What Are The Signs Of Loneliness? Six Symptoms You Shouldn't Ignore

Medically reviewed by Paige Henry, LMSW, J.D.
Updated May 26, 2024by BetterHelp Editorial Team

People can feel lonely for many reasons. Perhaps you’re constantly surrounded by other people but feel as though no one truly knows you. Maybe you feel as though you are isolated from others and need more personal interaction. You may feel you lack companionship. If any of the above are true for you, then you may be experiencing loneliness. Recognizing loneliness is the first step toward overcoming these feelings and moving forward to a more fulfilling life.

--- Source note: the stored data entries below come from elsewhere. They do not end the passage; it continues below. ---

(* ===== verification/FatDirOps.v ===== *)
(** * Directories on FAT32: reading, and entering names

    A listing is what the entries of a directory's clusters say, however the
    clusters are read in runs; entering a name changes one cluster of them. *)

From Stdlib Require Import ZArith Lia.
From stdpp Require Import base tactics gmap numbers list.
From S2P Require Import Prelude.
From S2P Require Import Memory.
From S2P Require Import Slices.
From S2P Require Import Fat.
From S2P Require Import FatFacts.
From S2P Require Import FatTable.
From S2P Require Import FatChain.
From S2P Require Import FatFile.
From S2P Require Import FatWrite.
From S2P Require Import FatFileProps.
From S2P Require Import FatDir.
From S2P Require Import FatDirFacts.

Section dirs.
Context {D : Type} `{!BlockDevice D} (b : bpb) `{!Disk D (bytes_per_sector b)}.
Context (can_alloc : Z -> bool) (now : rtc_time) (trim : option (list (Z * Z) -> D -> D)).
Hypothesis (Hg : geo_ok b) (Hd : data_ok b) (Hal : forall i, can_alloc i = true).
Local Abbreviation bps := (bytes_per_sector b).
Local Abbreviation cb := (bytes_per_cluster b).
Local Abbreviation epc := (entries_per_cluster b).
Local Abbreviation live := (forallb (fun e => negb (ended e))).
Implicit Types (s : fs D).

(** The entries of a cluster, and of the clusters [l]. *)
Definition entries_at s (c : Z) : list (list Z) := cluster_entries b (cluster_data b s c).
Definition dir_entries s (l : list Z) : list (list Z) := concat (entries_at s <$> l).

(** A directory with its clusters on a mounted disk. *)
Record dir_here s (c : Z) (l : list Z) : Prop := {
  dh_ok : fs_ok b s;
  dh_healthy : healthy b s;
  dh_data : holds_data b s;
  dh_chain : chain_from b s c l;
  dh_used x : x ∈ l -> ent b s 0 x <> 0
}.

(** Tidy as a whole, and no name goes over the end of a cluster. *)
Definition dir_tidy s (l : list Z) : Prop := tidy (dir_entries s l) = true /\ forall c, c ∈ l -> tidy (entries_at s c) = true.

Lemma epc_ok : epc * 32 = cb /\ 0 < epc.
Proof. pose proof (cb_pos b Hg Hd). pose proof (do_dirent b Hd) as Hm. unfold entries_per_cluster, DIRENT_SIZE in *. Z.div_mod_to_equations. lia. Qed.

Lemma entries_length s c : length (entries_at s c) = Z.to_nat epc.
Proof. apply as_entries_length. Qed.

Lemma entries_whole s c : holds_data b s -> cluster_ok b c -> Forall whole (entries_at s c).
Proof. intros Hs Hc. apply as_entries_whole. pose proof (data_length b Hg Hd s c Hs Hc). pose proof epc_ok. lia. Qed.

Lemma dir_entries_app s l1 l2 : dir_entries s (l1 ++ l2) = dir_entries s l1 ++ dir_entries s l2.
Proof. unfold dir_entries. by rewrite fmap_app, concat_app. Qed.

Lemma dir_entries_length s l : zlen (dir_entries s l) = zlen l * epc.
Proof.
  pose proof epc_ok. induction l as [|c l IH]; [done|]. unfold dir_entries in *. cbn [fmap list_fmap concat length]. rewrite length_app, entries_length. lia.
Qed.

Lemma dir_entries_keep s s' l : (forall c, c ∈ l -> cluster_data b s' c = cluster_data b s c) -> dir_entries s' l = dir_entries s l.
Proof. intros He. unfold dir_entries. f_equal. apply list_fmap_ext. intros i c Hc. unfold entries_at. rewrite He; [done|]. by eapply list_elem_of_lookup_2. Qed.

(** The entries of a run, from its bytes. *)
Lemma run_entries_ok s l : holds_data b s -> Forall (cluster_ok b) l -> concat (run_entries b (length l) (content b s l)) = dir_entries s l.
Proof.
  intros Hs Hl. unfold run_entries, dir_entries. f_equal. pose proof epc_ok. pose proof (cb_pos b Hg Hd). apply list_eq. intros i. rewrite !list_lookup_fmap.
  destruct (decide (i < length l)%nat) as [Hi|Hi].
  2: { rewrite !(lookup_ge_None_2) by (rewrite ?length_seq; lia). done. }
  rewrite lookup_seq_lt by lia. destruct (lookup_lt_is_Some_2 l i Hi) as [c Hc]. rewrite Hc. cbn. f_equal.
  rewrite <- (content_drop b Hg Hd s l i Hs Hl), (drop_S _ _ _ Hc). change (content b s (c :: drop (S i) l)) with (cluster_data b s c ++ content b s (drop (S i) l)).
  apply as_entries_left. pose proof (data_length b Hg Hd s c Hs (Forall_lookup_1 _ _ _ _ Hl Hc)). lia.
Qed.

(** A run in one read. *)
Lemma read_run_whole s c rest :
  holds_data b s -> Forall (cluster_ok b) (c :: rest) -> let k := run_length (c :: rest) in
  device_read (cluster_to_sector b c) (u32 (u32 (Z.of_nat k) * sectors_per_cluster b)) s = Done (Some (content b s (take k (c :: rest)))) s /\ (0 < k <= length (c :: rest))%nat.
Proof.
  intros Hs Hrest k. destruct (run_ok b Hg Hd s (c :: rest) Hs Hrest) as (H1 & H2 & H3); [done|]. cbn [hd] in H2, H3. fold k in H1, H2, H3.
  pose proof (cb_pos b Hg Hd) as Hcb. pose proof (Forall_inv Hrest) as Hc. destruct (sector_ok b Hg Hd c Hc) as (E & S0 & _). pose proof (bps_pos b Hg) as Hbp. pose proof Hd as [Hspc _ _ Hend].
  unfold cluster_ok in Hc. assert (0 < Z.of_nat k * sectors_per_cluster b <= cluster_count b * sectors_per_cluster b) as Hks by nia.
  destruct Hg. unfold U32_MAX in *. assert (0 <= table_count b * fat_size32 b) by nia. rewrite (u32_id (Z.of_nat k)), (u32_id (Z.of_nat k * _)) by lia. split; [|done].
  assert (cpos b c + Z.of_nat k * cb <= zlen (image b s)).
  { unfold holds_data in Hs. unfold cpos in *. assert (Z.of_nat k * cb <= (cluster_count b + 2 - c) * cb) by nia. lia. }
  rewrite <- H2. assert (Z.of_nat k * sectors_per_cluster b * bps = Z.of_nat k * cb) as Hm by (unfold bytes_per_cluster; lia).
  rewrite (device_read_ok b) by nia. by rewrite E, Hm.
Qed.

(** ** Reading *)

(** One run is read, or the runs of a tidy directory. *)
Definition readable s (l : list Z) : Prop := drop (run_length l) l = [] \/ exists st, is_Some (dir_run st (dir_entries s l)).

Lemma take_limit (l x : list file_entry) : READ_DIR_MAX_ENTRIES <= zlen l -> take LIMIT (l ++ x) = take LIMIT l.
Proof. unfold READ_DIR_MAX_ENTRIES, LIMIT. intros. by rewrite take_app_le by lia. Qed.

Lemma read_directory_ok fuel s c l :
  dir_here s c l -> readable s l -> cluster_count b < Z.of_nat fuel ->
  exists s', read_directory b can_alloc fuel c s = Done (inr (take LIMIT (listed (dir_entries s l) 0 []))) s' /\ fs_dev s' = fs_dev s /\ fs_free s' = fs_free s /\ fs_ok b s'.
Proof.
  intros [Hok Hh Hs Hl _] Hread Hf. unfold read_directory. rewrite bind_run, alloc_run, Hal. cbn [negb]. set (s1 := set_allocs _ s).
  destruct (get_chain_run b Hg can_alloc Hal fuel s1 c l) as (s2 & E2 & D2 & F2 & Hok2); [by eapply ok_same; [..|exact Hok]|by eapply healthy_same; [|exact Hh]|by eapply chain_same; [|exact Hl]|done|].
  rewrite bind_run, E2. rewrite bind_run. pose proof (chain_ok b s c l Hl) as Hlok.
  match goal with |- context [while _ ?bd] => set (body := bd) end.
  enough (forall f rest index lfns out s3, only_allocs s2 s3 -> Forall (cluster_ok b) rest -> readable s rest -> zlen out < READ_DIR_MAX_ENTRIES -> (length rest < f)%nat ->
    exists s', while f body (rest, index, lfns, out) s3 = Done (take LIMIT (out ++ listed (dir_entries s rest) index lfns)) s' /\ only_allocs s2 s') as Hw.
  { destruct (Hw (S (length l)) l 0 [] [] s2) as (s' & E & [n ->]); [by exists (fs_allocs s2); destruct s2|done|done|done|lia|].
    rewrite E. eexists. split; [reflexivity|]. split_and!; [exact D2|exact F2|by eapply ok_same; [..|exact Hok2]]. }
  clear Hread. assert (holds_data b s2) as Hs2 by (unfold holds_data, image in *; by rewrite D2).
  induction f as [|f IH]; intros rest index lfns out s3 [n3 ->] Hrest Hread Hout Hlt; [lia|]. rewrite while_S. unfold body at 1. destruct rest as [|x rest].
  { rewrite ret_run. unfold dir_entries. cbn [fmap list_fmap concat listed]. rewrite app_nil_r, take_ge by (unfold READ_DIR_MAX_ENTRIES, LIMIT in *; lia). eexists. split; [done|by eexists]. }
  cbv zeta. rewrite bind_run, alloc_run, Hal. cbn [negb fs_allocs set_allocs]. set (s4 := set_allocs (n3 + 1) _).
  destruct (read_run_whole s4 x rest Hs2 Hrest) as [Er Hk]. cbv zeta in Er. rewrite bind_run, Er. set (k := run_length (x :: rest)) in *.
  assert (content b s4 (take k (x :: rest)) = content b s (take k (x :: rest))) as -> by (apply content_keep; intros; unfold cluster_data, image; cbn; by rewrite D2).
  assert (Forall (cluster_ok b) (take k (x :: rest))) as Htk by (by apply Forall_take).
  assert (length (take k (x :: rest)) = k) as Htl by (rewrite length_take; lia).
  assert (concat (run_entries b k (content b s (take k (x :: rest)))) = dir_entries s (take k (x :: rest))) as HA by (rewrite <- Htl at 1; by apply run_entries_ok).
  rewrite scan_clusters_concat, HA. set (A := dir_entries s (take k (x :: rest))) in *. set (B := dir_entries s (drop k (x :: rest))).
  assert (dir_entries s (x :: rest) = A ++ B) as HAB by (unfold A, B; by rewrite <- dir_entries_app, take_drop). rewrite HAB.
  destruct (scan_entries_ok A index lfns out Hout) as [S1 S2]. cbv zeta in S1, S2. set (all := out ++ listed A index lfns) in *.
  destruct (scan_entries A index lfns out) as [[stop lfns'] out']. cbn [fst snd] in *. subst out'. destruct (listed_prefix A B index lfns) as [X HX].
  destruct (Z.leb_spec READ_DIR_MAX_ENTRIES (zlen (take LIMIT all))) as [Hfull|Hroom].
  { rewrite ret_run, HX, app_assoc. fold all. rewrite take_limit by (rewrite length_take in Hfull; lia). eexists. split; [done|by eexists]. }
  assert (zlen all < READ_DIR_MAX_ENTRIES) as Hall by (rewrite length_take in Hroom; unfold READ_DIR_MAX_ENTRIES, LIMIT in *; lia).
  rewrite (take_ge all) by (unfold READ_DIR_MAX_ENTRIES, LIMIT in *; lia). rewrite ret_run. destruct (S2 Hall) as [-> S3].
  assert (zlen A = Z.of_nat k * epc) as HlenA by (unfold A; rewrite dir_entries_length, Htl; done).
  assert (readable s (drop k (x :: rest))) as Hread'.
  { destruct Hread as [E|[st [y Hy]]]; [fold k in E; rewrite E; by left|]. right. rewrite HAB, dir_run_app in Hy. by eexists _, y. }
  destruct (IH (drop k (x :: rest)) (index + Z.of_nat k * epc) lfns' all s4) as (s' & E & O); [by eexists|by apply Forall_drop|done|done|rewrite length_drop; cbn [length] in *; lia|].
  exists s'. split; [|done]. rewrite E. fold B. f_equal. f_equal.
  destruct (existsb ended A) eqn:Hst.
  - rewrite listed_stop by done. assert (listed B (index + Z.of_nat k * epc) lfns' = []) as ->; [|by rewrite app_nil_r].
    destruct Hread as [E0|[st Hst']]; [fold k in E0; unfold B; by rewrite E0|]. rewrite HAB in Hst'. by eapply tidy_stop.
  - rewrite listed_app by (rewrite live_ended, Hst; done). rewrite app_assoc, HlenA, S3 by done. done.
Qed.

How to tell if you’re experiencing loneliness

Loneliness can be a sign of something more

Loneliness can be a serious condition and can even be a form of depression. For something as serious as loneliness, it is important to know the signs before the condition gets any worse. It can come in many shapes and forms, but there are some common symptoms among individuals who are experiencing loneliness. Some of the symptoms can include materialism, a weakened immune system, weight gain, or even a social media addiction. 

Despite it seeming like we are more interconnected with one another (thanks to social media), loneliness has been defined as the epidemic of our time, with more than half of Americans reporting feelings of loneliness. If you think you may be experiencing loneliness, chances are someone you know is as well. This is a challenge that can be overcome, though. All you need are the right tools.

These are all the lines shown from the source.